Over 455 churches in 49 states agreed to participate in "Evolution Sunday" on February 12. Over 10,000 men and women of the cloth signed a statement declaring:
Within the community of Christian believers there are areas of dispute and disagreement, including the proper way to interpret Holy Scripture. While virtually all Christians take the Bible seriously and hold it to be authoritative in matters of faith and practice, the overwhelming majority do not read the Bible literally, as they would a science textbook. Many of the beloved stories found in the Bible - the Creation, Adam and Eve, Noah and the ark - convey timeless truths about God, human beings, and the proper relationship between Creator and creation expressed in the only form capable of transmitting these truths from generation to generation. Religious truth is of a different order from scientific truth. Its purpose is not to convey scientific information but to transform hearts.
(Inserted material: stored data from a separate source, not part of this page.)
Lemma elem_of_coverage fuel from to ordered i :
  StronglySorted change_le ordered -> length ordered <= fuel ->
  i ∈ coverage_loop fuel from to ordered <->
  overlapsWindow i from to = true /\ i ∈ pairScope (scoped (interval_key i) ordered).
Proof.
  revert ordered. induction fuel as [|fuel IH]; intros ordered Hs Hl.
  { destruct ordered; [|simpl in Hl; lia]. simpl. rewrite elem_of_nil. split; [done|]. by intros [_ ?%elem_of_nil]. }
  destruct ordered as [|first l]; [simpl; rewrite elem_of_nil; split; [done|]; by intros [_ ?%elem_of_nil]|].
  assert (Ef : sameScope first first = true) by by apply sameScope_key.
  cbn [coverage_loop]. pose proof (scope_run_app first (first :: l)) as Eapp.
  pose proof (scope_run_same first (first :: l)) as Hsame.
  assert (Hrest : forall x, x ∈ (scope_run first (first :: l)).2 -> sameScope x first = false).
  { intros x. simpl. rewrite Ef. simpl. by apply scope_run_rest. }
  assert (Hrun : exists r, (scope_run first (first :: l)).1 = first :: r) by (simpl; rewrite Ef; simpl; eauto).
  destruct (scope_run first (first :: l)) as [run rest]. simpl in Eapp, Hsame, Hrest, Hrun. rewrite Eapp in *.
  assert (Hlen : length rest <= fuel).
  { destruct Hrun as [r Er]. rewrite Er in Hl. simpl in Hl. rewrite length_app in Hl. lia. }
  assert (Hsr : StronglySorted change_le rest).
  { clear -Hs. induction run as [|y run IH]; [done|]. apply IH. by apply StronglySorted_inv in Hs as [? _]. }
  rewrite elem_of_app, (IH _ Hsr Hlen), list_elem_of_In, filter_In, <-list_elem_of_In, scoped_app.
  destruct (decide (interval_key i = change_key first)) as [E|E].
  - rewrite (scoped_none (interval_key i) rest), (scoped_all (interval_key i) run), app_nil_r.
    + split; [|naive_solver]. intros [?|[_ ?%elem_of_nil]]; [naive_solver|done].
    + intros c Hc. rewrite E. by apply sameScope_key, Hsame.
    + intros c Hc Ek. rewrite E in Ek. apply sameScope_key in Ek. by rewrite Hrest in Ek.
  - rewrite (scoped_none (interval_key i) run).
    + simpl. split; [|naive_solver]. intros [[Hi _]|?]; [|done]. exfalso. apply E.
      rewrite pairScope_steps in Hi. apply pair_steps_scope in Hi as (c & Hc & ->). by apply sameScope_key, Hsame.
    + intros c Hc Ek. apply E. rewrite <-Ek. by apply sameScope_key, Hsame.
Qed.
Baptist, Methodist, Catholic, Presbyterian, Church of Christ, Lutheran, Disciples of Christ, and clergy of other denominations affirmed their belief in sermon on the infallibility of Darwin and his theories. As Brian Bauknight, a Methodist minister from Bethel Park, Pennsylvania said:
I've told you before and I want to say this again: I take the Bible very seriously; but I do not always take it literally. I never have. In particular, I have never taken Genesis 1 and 2 literally. I believe that Abraham and Jacob and Joseph and Moses and Joshua and David and Solomon were real historical figures. But Genesis 1 and 2 is made up of parables—reverent images. They proclaim a great truth without being history. I believe what they say, but I don't believe they are documented history.
I'm assuming that man being made in the image of God (Gen. 1:26) is an ongoing metaphor used throughout the Bible (Gen. 9:6, I Cor. 11:7, Col. 3:10, and Jam. 3:9).

Who are we to believe? The Bible or Darwin?
A zookeeper came across an orangutan reading two books. One was the Bible; the other was Darwin’s Origin of Species.‚“Why are you reading such opposite books?” the zookeeper asked. Replied the orangutan, “Well, I’m trying to figure out if I’m supposed to be my brother’s keeper or my keeper’s brother.”